From the very beginning of his presidency, Donald Trump has never really left “campaign mode” — but as the next election gets closer, that approach has turned into a more concrete play for victory in 2020. But Trump is not alone. He has challengers in the 2020 Republican primary, most notably, former Massachusetts Governor Bill Weld, former South Carolina congressman Mark Sanford and former Illinois congressman Joe Walsh.

This campaign is the first time an incumbent president has faced a challenger with name recognition within his own party since 1992, when Republican president George H.W. Bush faced a challenge from more conservative Pat Buchanan — but that wasn’t the only time a sitting President has had to fight for his spot on the ballot.

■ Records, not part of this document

(** A chunk without its rank. *)
Definition withoutRank (c : RetrievedChunk.t) : SearchResult.t * float * option string :=
  (RetrievedChunk.result c, RetrievedChunk.score c, RetrievedChunk.duplicateOf c).

(** The [Map] of [deduplicate] holds, for every chunk met, a value under
    its fingerprint whose score is not below the score of the chunk. *)
Definition dominates (met : list RetrievedChunk.t) (seen : RetrievalService.SeenMap) : Prop :=
  forall c,
    In c met ->
    exists v,
      RetrievalService.mapGet (fingerprintOf c) seen = Some v
      /\ PrimFloat.leb (RetrievedChunk.score c) (RetrievedChunk.score v) = true.

(** [a] may come before [b] in an order of non-increasing scores. *)
Definition scoresAtLeast (a b : RetrievedChunk.t) : Prop :=
  PrimFloat.leb (RetrievedChunk.score b) (RetrievedChunk.score a) = true.


(** The section [buildContextSection] renders for the chunk at index
    [index] of the included chunks. *)
Definition sourceSection (toFixed1 : float -> string) (index : nat)
  (chunk : RetrievedChunk.t) : string :=
  "### Source " ++ natToString (index + 1) ++ nl
  ++ "**Metadata**: " ++ PromptBuilder.metadataLine toFixed1 chunk ++ nl ++ nl
  ++ RetrievedChunk.content chunk.

End Spec.

(** ** Example data *)

(** Three search results for the examples: the first two have the same
    text up to case and spacing. *)
Definition exampleResults : list SearchResult.t :=
  [ SearchResult.mk "chunk-a" "doc-1" "p" "JWT tokens are issued on login."
      0.9%float txt None 0%float;
    SearchResult.mk "chunk-b" "doc-2" "p" "jwt tokens  are issued on LOGIN."
      0.7%float txt None 0%float;
    SearchResult.mk "chunk-c" "doc-3" "p" "Sessions expire after an hour."
      0.6%float txt None 0%float ].

Definition exampleEmbed (text : string) : JS.Outcome (list float) :=
  JS.Returns [0.25%float; 0.5%float].

Definition exampleSearch (embedding : list float) (options : SearchOptions.t)
  : JS.Outcome (list SearchResult.t) :=
  JS.Returns exampleResults.

Definition noRetrievalOptions : RetrievalOptions.t :=
  RetrievalOptions.mk None None None None None None.

Definition exampleChunkA : RetrievedChunk.t :=
  RetrievedChunk.mk
    (SearchResult.mk "chunk-a" "doc-1" "p" "JWT tokens are issued on login."
       0.9%float txt None 0%float)
    1 0.9%float None.

Definition exampleChunkB : RetrievedChunk.t :=
  RetrievedChunk.mk
    (SearchResult.mk "chunk-b" "doc-2" "p" "jwt tokens  are issued on LOGIN."
       0.7%float txt None 0%float)
    2 0.7%float None.

(** A local provider that is not running and a hosted provider that
    rejects the key. *)
Definition offlineProvider : LLMProvider.t :=
  LLMProvider.mk "lmstudio" "http://localhost:1234" "local-model" 128000
    (fun _ _ => JS.Throws "LM Studio error: 503")
    (JS.Returns false)
    (fun _ => 0%float).

Definition rejectingProvider : LLMProvider.t :=
  LLMProvider.mk "openai" "https://api.openai.com/v1" "gpt-4o" 128000
    (fun _ _ => JS.Throws "OpenAI error: 401")
    (JS.Returns true)
    (fun _ => 0%float).

Definition noLLMOptions : LLMOptions.t := LLMOptions.mk None None None.

(** * Properties *)

(** ** The embedding at work *)

Example analyze_definition_question :
  let analyzed := QueryAnalyzer.analyze "What is the  authentication flow?" in
  AnalyzedQuery.normalized analyzed = "what is the authentication flow"
  /\ AnalyzedQuery.intent analyzed = definition
  /\ AnalyzedQuery.keywords analyzed = ["what"; "authentication"; "flow"]
  /\ AnalyzedQuery.documentTypes analyzed = [txt; openapi]
  /\ AnalyzedQuery.requiresDiagram analyzed = true.
Proof. vm_compute. repeat split. Qed.

Example detectIntent_follows_table_order :
  map QueryAnalyzer.detectIntent
    [ "how does the session module work"; "why is the session module slow";
      "pros and cons of jwt"; "show me the endpoint"; "hello there" ]
  = [how_to; architecture; comparison; api_reference; general].
Proof. vm_compute. reflexivity. Qed.

Example createFingerprint_ignores_case_and_spacing :
  RetrievalService.createFingerprint "Hello  World" = "6aefe2c4"
  /\ RetrievalService.createFingerprint " hello world  " = "6aefe2c4"
  /\ RetrievalService.createFingerprint
       "The quick brown fox jumps over the lazy dog and keeps running" = "-73c0aac9".
Proof. vm_compute. repeat split. Qed.
(** The effect that sets a history listener up: the collection it
    subscribes to, or [None] when it returns early. *)
Definition subscription (collectionName : string) (db : bool) (st : AuthState)
    : option string :=
  if negb db || negb (isAuthReady st) || blank (userId st) then None
  else Some ("artifacts/" +:+ appId +:+ "/users/" +:+ default "" (userId st) +:+ "/" +:+
             collectionName).

End Environment.

End IndexJsx.

(** * A concrete platform, for running the functions *)

Module Platform.

(** Exactly [n] decimal digits at the head of [s]. *)
Fixpoint digits (n : nat) (acc : Z) (s : string) : option (Z * string) :=
  match n with
  | O => Some (acc, s)
  | S n' =>
      match s with
      | String c s' =>
          if JS.is_digit c then digits n' (10 * acc + JS.digit_value c)%Z s' else None
      | EmptyString => None
      end
  end.

Definition expect (c : ascii) (s : string) : option string :=
  match s with
  | String c' s' => if Ascii.eqb c c' then Some s' else None
  | EmptyString => None
  end.

(** Days from 1970-01-01 to the civil date [y]-[m]-[d]. *)
Definition days_from_civil (y m d : Z) : Z :=
  let y' := if (m <=? 2)%Z then (y - 1)%Z else y in
  let era := (y' / 400)%Z in
  let yoe := (y' - era * 400)%Z in
  let doy := ((153 * (if (m >? 2)%Z then m - 3 else m + 9) + 2) / 5 + d - 1)%Z in
  let doe := (yoe * 365 + yoe / 4 - yoe / 100 + doy)%Z in
  (era * 146097 + doe - 719468)%Z.
(** * provider/mem: the in-memory alert provider

    A shallow embedding of [provider/mem/mem.go] and the properties of its
    store, merge policy, garbage collector and subscription registry.

    Conventions of the embedding.
    - A Go map is a [gmap]; a [range] loop over it visits the entries in the
      order of [map_to_list].  Go leaves that order unspecified: the lemmas
      on the loops are stated for any list of entries, and the statements on
      the operations do not depend on the order.
    - A channel is a heap cell ([chan]) reached through a location, because
      the registry, the garbage collector and the consumer of an iterator
      all hold the same channel.
    - The mutex is not represented: every operation below is one critical
      section.  A goroutine that cannot go on inside its critical section
      (a [select] with no ready case) is reported as waiting ([Park],
      [Waits], [PutParked]); what the other goroutines then do to let it go
      on is outside the operation.
    - Where the Go runtime chooses (a [select] with several ready cases) the
      choice is an argument of the operation.
    - [*types.Alert], its [Merge] and [types.Marker] belong to other
      packages: the alert type is a parameter with the operations this
      package calls, and the marker is the record of the [Delete] calls it
      receives.  A pointer to an alert is not nil and stands for the alert
      it points to. *)

From Stdlib Require Import ZArith Bool List Lia.
From stdpp Require Import base decidable option numbers list gmap fin_maps.

Module mem.

Local Open Scope Z_scope.

(** ** Collaborators outside the package *)

(** [model.Fingerprint] is a [uint64]. *)
Definition Fingerprint : Type := N.

#[global] Instance Fingerprint_eq_dec : EqDecision Fingerprint := N.eq_dec.
#[global] Instance Fingerprint_countable : Countable Fingerprint := N_countable.

(** [time.Time], as an instant on the clock's axis (nanoseconds). *)
Definition Time : Type := Z.

(** [t.Before(u)] and [t.After(u)] of package [time]: both strict. *)
Definition Before (t u : Time) : bool := t <? u.
Definition After (t u : Time) : bool := u <? t.

(** [time.Duration] *)
Definition Duration : Type := Z.

(** What this package uses of [*types.Alert]: the method [Fingerprint()],
    the fields [StartsAt] and [EndsAt], and the method [Merge].  The type
    itself is declared in package [types]. *)
Class AlertOps (Alert : Type) : Type := {
  Alert_Fingerprint : Alert → Fingerprint;
  StartsAt : Alert → Time;
  EndsAt : Alert → Time;
  Merge : Alert → Alert → Alert;
}.

(** Go's [error]; [None] is [nil].  The only error value this package
    returns is [provider.ErrNotFound]. *)
Inductive error : Type := ErrNotFound.

(** Go's [int], 64 bits wide: the value a computation wraps to. *)
Definition int_wrap (z : Z) : Z := (z + 2 ^ 63) mod 2 ^ 64 - 2 ^ 63.

(** ** Channels *)

(** A channel of capacity [chan_cap] with its buffered elements, oldest
    first. *)
Record chan (T : Type) : Type := mkChan {
  chan_buf : list T;
  chan_cap : Z;
  chan_closed : bool;
}.
Arguments mkChan {T} _ _ _.
Arguments chan_buf {T} _.
Arguments chan_cap {T} _.
Arguments chan_closed {T} _.

(** [make(chan T, n)] *)
Definition make_chan {T : Type} (n : Z) : chan T :=
  {| chan_buf := []; chan_cap := n; chan_closed := false |}.

(** The [nil] channel: no operation on it is ever ready. *)
Definition nil_chan {T : Type} : chan T := make_chan 0.

(** A goroutine at a channel operation goes on, waits, or panics. *)
Inductive step (S : Type) : Type :=
| Proceed (s : S)
| Park
| Panic.
Arguments Proceed {S} _.
Arguments Park {S}.
Arguments Panic {S}.

(** Whether the buffer has room. *)
Definition chan_has_room {T : Type} (c : chan T) : bool :=
  Z.of_nat (length (chan_buf c)) <? chan_cap c.

(** A send can go on when the buffer has room; on a closed channel it goes
    on too, and panics. *)
Definition send_ready {T : Type} (c : chan T) : bool :=
  chan_closed c || chan_has_room c.

(** A receive can go on when a value is buffered or the channel is closed. *)
Definition recv_ready {T : Type} (c : chan T) : bool :=
  match chan_buf c with
  | [] => chan_closed c
  | _ :: _ => true
  end.

(** [c <- x] with no receiver waiting. *)
Definition chan_send {T : Type} (c : chan T) (x : T) : step (chan T) :=
  if chan_closed c then Panic
  else if chan_has_room c then
    Proceed {| chan_buf := chan_buf c ++ [x];
               chan_cap := chan_cap c;
               chan_closed := false |}
  else Park.

(** [<-c]: the received value ([None] is the zero value read from a closed,
    drained channel) and the channel afterwards. *)
Definition chan_recv {T : Type} (c : chan T) : step (option T * chan T) :=
  match chan_buf c with
  | x :: rest =>
      Proceed (Some x, {| chan_buf := rest;
                          chan_cap := chan_cap c;
                          chan_closed := chan_closed c |})
  | [] => if chan_closed c then Proceed (None, c) else Park
  end.

(** [close(c)]: closing a closed channel panics. *)
Definition chan_close {T : Type} (c : chan T) : step (chan T) :=
  if chan_closed c then Panic
  else Proceed {| chan_buf := chan_buf c;
                  chan_cap := chan_cap c;
                  chan_closed := true |}.

(** How a loop over channel operations ends, with the state it has reached:
    it runs to its end, it waits at an operation that is not ready, or it
    panics. *)
Inductive outcome (S : Type) : Type :=
| Done (s : S)
| Waits (s : S)
| Panics (s : S).
Arguments Done {S} _.
Arguments Waits {S} _.
Arguments Panics {S} _.

Definition outcome_state {S : Type} (o : outcome S) : S :=
  match o with
  | Done s => s
  | Waits s => s
  | Panics s => s
  end.

(** ** The provider *)

Definition alertChannelLength : Z := 200.

(** Locations of channels on the heap. *)
Definition loc : Type := N.

#[global] Instance loc_eq_dec : EqDecision loc := N.eq_dec.
#[global] Instance loc_countable : Countable loc := N_countable.

Record listeningAlerts : Type := mkListening {
  l_alerts : loc;   (* alerts chan *types.Alert *)
  l_done : loc;     (* done   chan struct{}     *)
}.

Section Provider.

Context {Alert : Type} `{AlertOps Alert}.

(** The channels made by [Subscribe] and [GetPending]. *)
Record Heap : Type := mkHeap {
  queues : gmap loc (chan Alert);
  signals : gmap loc (chan unit);
}.

(** A location with no cell behaves as the nil channel. *)
Definition queue_at (h : Heap) (c : loc) : chan Alert :=
  default nil_chan (queues h !! c).
Definition signal_at (h : Heap) (c : loc) : chan unit :=
  default nil_chan (signals h !! c).

Definition set_queue (h : Heap) (c : loc) (q : chan Alert) : Heap :=
  {| queues := <[c := q]> (queues h); signals := signals h |}.
Definition set_signal (h : Heap) (c : loc) (d : chan unit) : Heap :=
  {| queues := queues h; signals := <[c := d]> (signals h) |}.

(** [type Alerts struct]; [mtx] is left out and [marker] is the sequence of
    [Delete] calls the [types.Marker] has received, oldest first. *)
Record Alerts : Type := mkAlerts {
  alerts : gmap Fingerprint Alert;
  marker : list Fingerprint;
  intervalGC : Duration;
  stopGC : chan unit;
  listeners : gmap Z listeningAlerts;
  next : Z;
}.

Definition set_alerts (a : Alerts) (m : gmap Fingerprint Alert) : Alerts :=
  {| alerts := m; marker := marker a; intervalGC := intervalGC a;
     stopGC := stopGC a; listeners := listeners a; next := next a |}.

(** [NewAlerts]; the goroutine it starts is [runGC] below. *)
Definition NewAlerts (m : list Fingerprint) (intervalGC : Duration)
  : Alerts * option error :=
  ({| alerts := ∅; marker := m; intervalGC := intervalGC;
      stopGC := make_chan 0; listeners := ∅; next := 0 |}, None).

(** *** Get *)

Definition Get (a : Alerts) (fp : Fingerprint) : option Alert * option error :=
  match alerts a !! fp with
  | None => (None, Some ErrNotFound)
  | Some alert => (Some alert, None)
  end.

(** *** Put *)

(** The test of lines 189-190. *)
Definition overlaps (old alert : Alert) : bool :=
  (After (EndsAt alert) (StartsAt old) && Before (EndsAt alert) (EndsAt old))
  || (After (StartsAt alert) (StartsAt old) && Before (StartsAt alert) (EndsAt old)).

(** Lines 185-195 for one alert: the alert that is stored and broadcast. *)
Definition resolve (m : gmap Fingerprint Alert) (alert : Alert) : Alert :=
  match m !! Alert_Fingerprint alert with
  | Some old => if overlaps old alert then Merge old alert else alert
  | None => alert
  end.

Definition store (m : gmap Fingerprint Alert) (alert : Alert)
  : gmap Fingerprint Alert :=
  <[Alert_Fingerprint alert := resolve m alert]> m.

(** The cases of a [select] between a send into a queue and a receive from
    [done]. *)
Inductive sel : Type := SelSend | SelDone.

(** The case such a [select] takes: the one that is ready, [pick] when both
    are, none when neither is. *)
Definition select_case (pick : sel) (q : chan Alert) (d : chan unit)
  : option sel :=
  match send_ready q, recv_ready d with
  | true, true => Some pick
  | true, false => Some SelSend
  | false, true => Some SelDone
  | false, false => None
  end.

(** Lines 198-201: [select { case l.alerts <- alert: case <-l.done: }]. *)
Definition select_send (pick : sel) (h : Heap) (l : listeningAlerts)
    (alert : Alert) : step Heap :=
  let q := queue_at h (l_alerts l) in
  let d := signal_at h (l_done l) in
  match select_case pick q d with
  | Some SelSend =>
      match chan_send q alert with
      | Proceed q' => Proceed (set_queue h (l_alerts l) q')
      | Park => Park
      | Panic => Panic
      end
  | Some SelDone =>
      match chan_recv d with
      | Proceed (_, d') => Proceed (set_signal h (l_done l) d')
      | Park => Park
      | Panic => Panic
      end
  | None => Park
  end.

(** Lines 197-202: the loop over the listeners. *)
Fixpoint broadcast (pick : Z → sel) (h : Heap)
    (ls : list (Z * listeningAlerts)) (alert : Alert) : outcome Heap :=
  match ls with
  | [] => Done h
  | (i, l) :: ls' =>
      match select_send (pick i) h l alert with
      | Proceed h' => broadcast pick h' ls' alert
      | Park => Waits h
      | Panic => Panics h
      end
  end.

(** How a call of [Put] ends: it returns; or it waits in the [select] of
    line 198, holding the lock; or it panics.  Each carries the state at
    that point. *)
Inductive PutResult : Type :=
| PutReturned (a : Alerts) (h : Heap) (err : option error)
| PutParked (a : Alerts) (h : Heap)
| PutPanicked (a : Alerts) (h : Heap).

(** [Put(alerts...)].  [pick k i] is the runtime's choice at the [select] for
    the [k]-th alert of the call and listener [i]. *)
Fixpoint Put (pick : nat → Z → sel) (a : Alerts) (h : Heap)
    (batch : list Alert) : PutResult :=
  match batch with
  | [] => PutReturned a h None
  | alert :: rest =>
      let alert' := resolve (alerts a) alert in
      let a' := set_alerts a (store (alerts a) alert) in
      match broadcast (pick O) h (map_to_list (listeners a')) alert' with
      | Done h' => Put (λ k, pick (S k)) a' h' rest
      | Waits h' => PutParked a' h'
      | Panics h' => PutPanicked a' h'
      end
  end.

Definition put_state (r : PutResult) : Alerts * Heap :=
  match r with
  | PutReturned a h _ => (a, h)
  | PutParked a h => (a, h)
  | PutPanicked a h => (a, h)
  end.

(** The store after the alerts of a call have been written, whatever becomes
    of the broadcasts. *)
Definition store_all (m : gmap Fingerprint Alert) (batch : list Alert)
  : gmap Fingerprint Alert :=
  foldl store m batch.

(** *** Snapshots and subscriptions *)

Definition max (a b : Z) : Z := if a >? b then a else b.

Definition getPending (a : Alerts) : list Alert * option error :=
  ((map_to_list (alerts a)).*2, None).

Before primary elections became the dominant way to pick a nominee, party leaders were more able to either shut down challengers or smoothly pass the nomination to someone else. Notably, four incumbents who were denied the nomination in the 19th century — John Tyler, Andrew Johnson and Chester A. Arthur — had been Vice Presidents who rose to the Presidency following the deaths of their predecessors, perhaps suggesting they’d never won their parties’ full support in the first place.

Both Tyler and Fillmore, who were Whig Party presidents, were denied the nomination because the political battles surrounding slavery: Tyler in 1844, over the annexation of Texas, which he supported but which would upset the balance of free and slave states; Fillmore in 1852 over his support of the Fugitive Slave Act. (Democratic President Franklin Pierce, who ended up winning the 1852 election, also lost his party’s nomination after one term, as many Northern Democrats felt his support for the Kansas-Nebraska Act was too conciliatory to pro-slavery Southerners.) Johnson was the first president to be impeached, in February 1868, so he didn’t get either party’s nomination. And Arthur, who succeeded President James Garfield, was denied the 1884 Republican nomination, though he didn’t actively seek it because he was suffering from kidney disease.